The Smithsonian Directive 940 serves as a governance framework for the acquisition of information technology (IT) products within the Smithsonian Institution. It outlines a Technical Reference Model (TRM) which designates preferred IT products to ensure a standardized and effective IT infrastructure. The directive emphasizes the importance of using these preferred products unless a compelling case for non-preferred alternatives is presented, which must be approved through a technology waiver process. Such waivers require an assessment of cost-effectiveness, operational supportability, architectural consistency, and security compliance. Responsibilities are assigned to various units, including directors and IT managers, to ensure adherence to the TRM, availability of funding for IT products, and proper procurement verification practices. The directive ultimately aims to enhance operational efficiency, customer service, and IT security while supporting the overall mission of the Smithsonian through informed technology decisions. The compliance structure allows for adjustments to technologies in response to evolving needs while safeguarding IT integrity.

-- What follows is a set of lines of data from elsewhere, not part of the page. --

(* ===== verification/Dashboard.v ===== *)
(** * The dashboard

    src/dashboard/src/: the requests its components make and what they keep
    of the answers. Section [Requests]: the filters as a query of the read
    API; [Errors]: the API's errors as they arrive; [Table] and [DlqView]: the
    two lists with their overlapping polls, pages and retries, as step
    relations over their state and the requests in flight; [Poll]: the hook
    that repeats a request while the page is visible. Each event runs on the
    state as last rendered. What is drawn is in Views.v. *)

From S2P Require Import Prelude Async Config Json Parse Dates Tables Queries Schema Redis Services Repo.
From S2P Require Import Cursor Listing Api ReadApi.
From Stdlib Require Import ZArith Lia String Ascii.
From stdpp Require Import prelude strings gmap.

Open Scope Z_scope.

(** ** Filters *)

Record Filters := { fl_statuses : list string; fl_endpoint_id : string; fl_from : string; fl_to : string }.

Definition EMPTY_FILTERS : Filters := {| fl_statuses := []; fl_endpoint_id := ""; fl_from := ""; fl_to := "" |}.

Definition ALL_STATUSES : list string := ["PENDING"; "DELIVERING"; "DELIVERED"; "FAILED"; "DLQ"].

Definition toggleStatus (s : string) (value : Filters) : Filters := {|
  fl_statuses := if bool_decide (s ∈ fl_statuses value) then filter (fun x => x <> s) (fl_statuses value)
                 else fl_statuses value ++ [s];
  fl_endpoint_id := fl_endpoint_id value; fl_from := fl_from value; fl_to := fl_to value |}.

(** ** Text *)

Definition shortId (id : string) : string := str_take 8 id.

Definition truncate (s : option string) (n : nat) : string :=
  match s with
  | None | Some "" => "—"
  | Some s => if (n <? String.length s)%nat then str_take n s ++s "…" else s
  end.

(** [relTime], at [now] for a date at [t]. *)
Definition relTime (now t : Z) : string :=
  let diff := now - t in
  if diff <? 60000 then show_Z (diff / 1000) ++s "s ago"
  else if diff <? 3600000 then show_Z (diff / 60000) ++s "m ago"
  else show_Z (diff / 3600000) ++s "h ago".

(** ** App.tsx *)

Inductive Tab := tab_deliveries | tab_dlq.

Record app := { ap_tab : Tab; ap_filters : Filters; ap_selectedId : option string }.

Inductive app_event := ClickTab (t : Tab) | ChangeFilters (f : Filters) | SelectRow (id : string) | ClosePanel.

Definition app_step (a : app) (e : app_event) : app :=
  match e with
  | ClickTab t => {| ap_tab := t; ap_filters := ap_filters a; ap_selectedId := ap_selectedId a |}
  | ChangeFilters f => {| ap_tab := ap_tab a; ap_filters := f; ap_selectedId := None |}
  | SelectRow id => {| ap_tab := ap_tab a; ap_filters := ap_filters a; ap_selectedId := Some id |}
  | ClosePanel => {| ap_tab := ap_tab a; ap_filters := ap_filters a; ap_selectedId := None |}
  end.

(** ** Requests *)

Definition params : Type := list (string * string).

Section Requests.
(** [new Date] of the text of a datetime-local input. *)
Context (local_Date : string -> jsnum).

(** [if (v) p[name] = new Date(v).toISOString()]. *)
Definition date_entry (name v : string) (p : params) : exn + params :=
  match v with
  | "" => inr p
  | _ => match iso_of (local_Date v) with inl e => inl e | inr s => inr (p ++ [(name, s)]) end
  end.

Definition buildParams (filters : Filters) (cursor : option string) : exn + params :=
  let p := [("limit", "50")] in
  let p := match fl_statuses filters with [] => p | ss => p ++ [("status", str_join "," ss)] end in
  let p := match fl_endpoint_id filters with "" => p | e => p ++ [("endpoint_id", e)] end in
  match date_entry "from" (fl_from filters) p with
  | inl e => inl e
  | inr p =>
      match date_entry "to" (fl_to filters) p with
      | inl e => inl e
      | inr p => inr (match cursor with None | Some "" => p | Some c => p ++ [("cursor", c)] end)
      end
  end.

Smithsonian Directive 950 outlines the management policies for the Smithsonian Institution's web presence, ensuring that all public-facing websites provide accessible, reliable, and secure information. The directive encompasses various aspects, including content development, security, privacy, and accessibility, establishing clear roles and responsibilities among the Office of the Chief Information Officer, Office of Communications, and individual units within the Institution. Key components include the requirement for each unit to develop a Web Management Plan, adherence to security standards for protecting sensitive information, and maintaining compliance with privacy laws. Additionally, the directive emphasizes the importance of providing a user-friendly experience for all visitors, including those with disabilities, and mandates regular assessments of website usability and content relevance. Websites must adhere to best practices such as providing privacy notices and utilizing appropriate tracking technologies. The directive serves as a comprehensive framework to safeguard the integrity and enhance the effectiveness of the Smithsonian's digital outreach, supporting its mission to provide educational resources and increase public engagement.

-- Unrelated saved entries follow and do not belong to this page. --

(** The values of the parameters of a pattern that the path has the form of. *)
Fixpoint match_path (pattern : list segment) (path : list string) : option (list string) :=
  match pattern, path with
  | [], [] => Some []
  | Lit s :: pattern, p :: path => if String.eqb s p then match_path pattern path else None
  | Param :: pattern, p :: path => ps ← match_path pattern path; Some (p :: ps)
  | _, _ => None
  end.

(** Two patterns no path has the form of both. *)
Fixpoint apart (p q : list segment) : bool :=
  match p, q with
  | [], [] => false
  | Lit s :: p, Lit t :: q => negb (String.eqb s t) || apart p q
  | Param :: p, _ :: q | _ :: p, Param :: q => apart p q
  | _, _ => true
  end.

(** What the libraries and the platform are to the API, and the answers of its
    memos at the moment of a request ([None]: not at once). *)
Record surroundings := {
  su_platform : platform; su_new_Date : string -> jsnum; su_Number : string -> jsnum;
  su_is_uuid : string -> bool; su_is_url : string -> bool;
  su_issues : json -> json; su_query_issues : list_query -> json;
  su_pg_array : list string -> string; su_seconds_text : Z -> string;
  su_find : list (string * list segment) -> incoming -> option (nat * list string);
    (** Fastify's router: the place of the route, and its parameters *)
  su_parse : incoming -> exn + json;   (** Fastify's parsing of a body; [JNull] when there is none to parse *)
  su_not_found : incoming -> reply;    (** Fastify's answer when no route is found *)
  su_code : exn -> option string; su_validation : exn -> option json;  (** properties of an error *)
  su_counts : option (gmap string Z); su_db_stats : option DbStats; su_depths : option QueueDepths;
  su_crash : bool                      (** the test switch CRASH_AFTER_COMMIT *)
}.
(** The tiles show the statistics. For the reply of GET /v1/stats the tiles
    are drawn without an error: the exact count of each status in their order,
    the jobs waiting, active and delayed and those of the dead-letter queue,
    the age of the oldest pending delivery if there is one, and the banner just
    when the API sheds events. *)
Theorem tiles_show {RS BS : Type} `{!RedisServer RS} `{!RedisLaws RS} `{!BullMQ BS}
    (text_of : json -> string) (seconds_text : Z -> string) (cfg : Config) (w w' : world RS BS) (r : reply) :
  exec env (getStats seconds_text cfg None None) w (Returned r) w' ->
  let waiting q ty := count_jobs (bq_jobs (s_bull w.1) q) ty in
  exists n age, StatusTiles text_of (Some (rp_body r)) None = inr n /\
    map inner_text (elements "span" n) =
      flat_map (fun st => [fmt (count_status (tables_of w) st); status_text st]) statuses ++
      map show_Z [waiting webhook_delivery "wait"; waiting webhook_delivery "active"; waiting webhook_delivery "delayed";
                  waiting webhook_dlq "wait"] ++
      match age with Some us => [toFixed1 (number_double (seconds_text us)) ++s "s"] | None => [] end /\
    (is_Some age <-> exists d, d ∈ with_status (tables_of w) PENDING) /\
    (banner ∈ kids n <-> BACKPRESSURE_QUEUE_LIMIT cfg < waiting webhook_delivery "wait" + waiting webhook_delivery "delayed").
Proof.
  intros Hx waiting. pose proof (wp_getStats seconds_text cfg w) as H. rewrite wp_exec in H.
  destruct (H _ _ Hx) as (_ & db & q & -> & (Hc & now & _ & Hage) & Hdq). clear H.
  pose proof (overloaded_counts cfg w q Hdq) as Ho. destruct Hdq as [Hd Hq].
  destruct db as [cs age], q as [m1 m2]. cbn in *. subst cs age.
  assert (forall ty, ty ∈ delivery_types -> m1 !! ty = Some (waiting webhook_delivery ty)) as H1 by exact Hd.
  assert (forall ty, ty ∈ dlq_types -> m2 !! ty = Some (waiting webhook_dlq ty)) as H2 by exact Hq.
  exists (tiles_drawn (count_status (tables_of w)) (waiting webhook_delivery "wait") (waiting webhook_delivery "active")
    (waiting webhook_delivery "delayed") (waiting webhook_dlq "wait")
    (seconds_text <$> ((fun m => now - m) <$> min_created (with_status (tables_of w) PENDING))) (overloaded cfg m1)),
    ((fun m => now - m) <$> min_created (with_status (tables_of w) PENDING)).
  split; [eapply stats_drawn; first [apply H1|apply H2]; unfold delivery_types, dlq_types; set_solver|].
  set (age := min_created _). split; [|split].
  - destruct age as [m|], (overloaded cfg m1); reflexivity.
  - subst age. unfold min_created. destruct (with_status (tables_of w) PENDING) as [|d l]; cbn.
    + split; [by intros []|]. by intros [d ?%elem_of_nil].
    + split; [|done]. intros _. exists d. by left.
  - unfold tiles_drawn. cbn [kids el]. transitivity (overloaded cfg m1 = true); [|rewrite Ho; apply Z.ltb_lt].
    destruct age as [m|], (overloaded cfg m1); cbn; rewrite ?elem_of_cons; (split; [intros H|intros H]); try done; try tauto;
      repeat match type of H with _ \/ _ => destruct H as [H|H] end; try discriminate H; by apply elem_of_nil in H.
Qed.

The Smithsonian Institution's Privacy and Security Clause outlines stringent regulations governing the handling of sensitive data by contractors. Primarily, the Smithsonian retains sole ownership of any data collected, including personally identifiable information (PII), requiring contractors to maintain strict confidentiality and limit data access to authorized personnel only. Contractors must inform the Smithsonian of any incidents affecting data security within 24 hours and cooperate fully during investigations. Public-facing software developed must comply with privacy standards, and PII collected from California residents is regulated under the California Consumer Privacy Act. Moreover, contractors dealing with cardholder data must demonstrate compliance with Payment Card Industry standards. Contractors are mandated to maintain security for IT systems and cloud services and must provide necessary documentation for security assessments. Insurance coverage is a requirement during the contract and for three years afterward, focusing on cybersecurity liabilities. Overall, this comprehensive framework emphasizes the importance of data security and privacy in contracts with the Smithsonian, ensuring compliance with federal regulations and industry best practices, as critical for governmental RFPs and grants.